Chapitre 611 : Tu es si pure
« Vous, vous autres ? » lança Li Yang d'un rire sec, tout en déplaçant un grand sac de serviettes hygiéniques derrière ses fesses.
« Li Yang ? Que fais-tu ici ? » demanda Maria Gao, surprise.
« Li Yang ? C'est étrange. C'est un espace réservé aux filles ! Que fais-tu ici, un homme adulte ? » Han Youmei regarda Li Yang avec surprise. Puis elle remarqua ses mains derrière son dos et ses yeux s'écarquillèrent.
« Toi, tu ne le serais pas… » balbutia Han Youmei.
« Pouvez-vous m'expliquer ? » Takagi Maria était relativement calme. Les Japonaises sont plus ouvertes d'esprit concernant les relations hommes-femmes, et beaucoup d'hommes japonais sont bien plus lubriques que Li Yang. Le comportement de Li Yang n'est pas si odieux ni méprisable.
« C'est pour un ami ! » Li Yang n'eut d'autre choix que de dire, se forçant à parler.
« Une petite amie, peut-être ? » demanda Han Youmei.
« Euh, oui ! » Avouer avoir une petite amie devant deux superbes femmes était un peu gênant ; cela signifiait perdre le droit de les courtiser ! La difficulté de les séduire avait considérablement augmenté !
« Tu es un garçon si attentionné ! » s'exclama Maria Takagi.

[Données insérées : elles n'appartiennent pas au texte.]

(** * Grad-CAM heatmaps, heatmap overlays and report texts

    A shallow embedding of the numeric core of the diabetic-retinopathy
    report generator:

    - [get_gradcam_heatmap] and [overlay_heatmap] of
      [src/explanation_utils.py],
    - [explain_prediction_simple] of [src/explanation_utils.py] and
      [get_recommendation] of [src/model_utils.py].

    Modelling conventions.

    - A tensor or numpy array is a shape with its elements in row-major
      order ([ndarray]), as the libraries store them.
    - Numbers are exact rationals: rounding and overflow of the 32 and
      64 bit floats are not modelled.  The values a division can create
      out of finite ones (the infinities and NaN) are part of the
      element type [fp] of TensorFlow tensors, so that an unguarded
      division shows.  The zero of [fp] carries no sign.
    - The classifier is opaque: a record of its layers, its activations,
      its probabilities and the gradient of a class score with respect to
      a layer ([Model]).  What it returns is finite.
    - Python exceptions are values of [exn]; a function that may raise
      returns a [result].
    - numpy arrays live in a store and are passed by reference
      ([Py], [overlay_heatmap]), so that what a call writes is visible. *)

From Stdlib Require Import QArith ZArith List Lia Lqa.
From stdpp Require Import gmap strings pretty.

Open Scope Q_scope.

(** ** Exceptions and results *)

Inductive exn : Type :=
| LayerNotFound                      (* the condition of the specification; nothing in the source raises it *)
| ValueError (msg : string)
| IndexError (msg : string)
| KeyError (msg : string)
| InvalidArgumentError (msg : string) (* tf.errors.InvalidArgumentError *)
| cv2_error (msg : string).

« J'ai entendu dire que vous êtes la cible de nombreuses rumeurs ! » dit Han Youmei, croyant l'explication de Li Yang.
« Vraiment ? Que fais-tu ici ? » Li Yang resta un instant sans voix. Il était plus gêné que jamais. « Pff ! » s'exclama-t-il sans réfléchir.
"Ah... ça..." Han Youmei rougit légèrement, bégayant et ne sachant pas quoi répondre !
« Nous… nous ferons tout ce que vous ferez ? » dit Maria Takagi avec un sourire en coin.
« Haha… allez-y, faites ce que vous voulez, je ne m’en mêle pas, je file ! » Li Yang transpirait à grosses gouttes. Mince, cette question était vraiment stupide. Je n’aurais jamais cru pouvoir être aussi bête un jour.
Il n'osa plus s'attarder, subissant les regards intenses d'innombrables belles jeunes filles. Même sa peau épaisse ne put plus le supporter, alors il s'enfuit à la vitesse de l'éclair et se précipita vers la salle d'arts martiaux.
En traversant le couloir, Li Yang fut surpris. Ces deux pays n'étaient-ils pas rivaux
? De plus, le Japon et la Corée du Sud sont des ennemis nationaux, tout comme la Chine
; ils sont constamment en conflit, s'insultent mutuellement sur leurs ancêtres et vont même jusqu'à dégainer leurs sabres
! Comment se fait-il qu'ils semblent être devenus amis
?
Mais après réflexion, c'est logique. Il y a aussi des gens bien au Japon et en Corée du Sud
; Takagi Maria et Han Yumi, par exemple, sont toutes deux très compétentes. J'imagine qu'elles sont devenues meilleures amies après une brève dispute
!
Le monde est vraiment merveilleux !
« Je suis de retour ! J'ai acheté ce que tu voulais ! » cria Li Yang devant la porte de la salle de bain.
"Oh, passez-le !" dit doucement Sun Weirui.
« Au fait, pourquoi n'ai-je pas pu vous joindre plus tôt ? » demanda Li Yang, perplexe.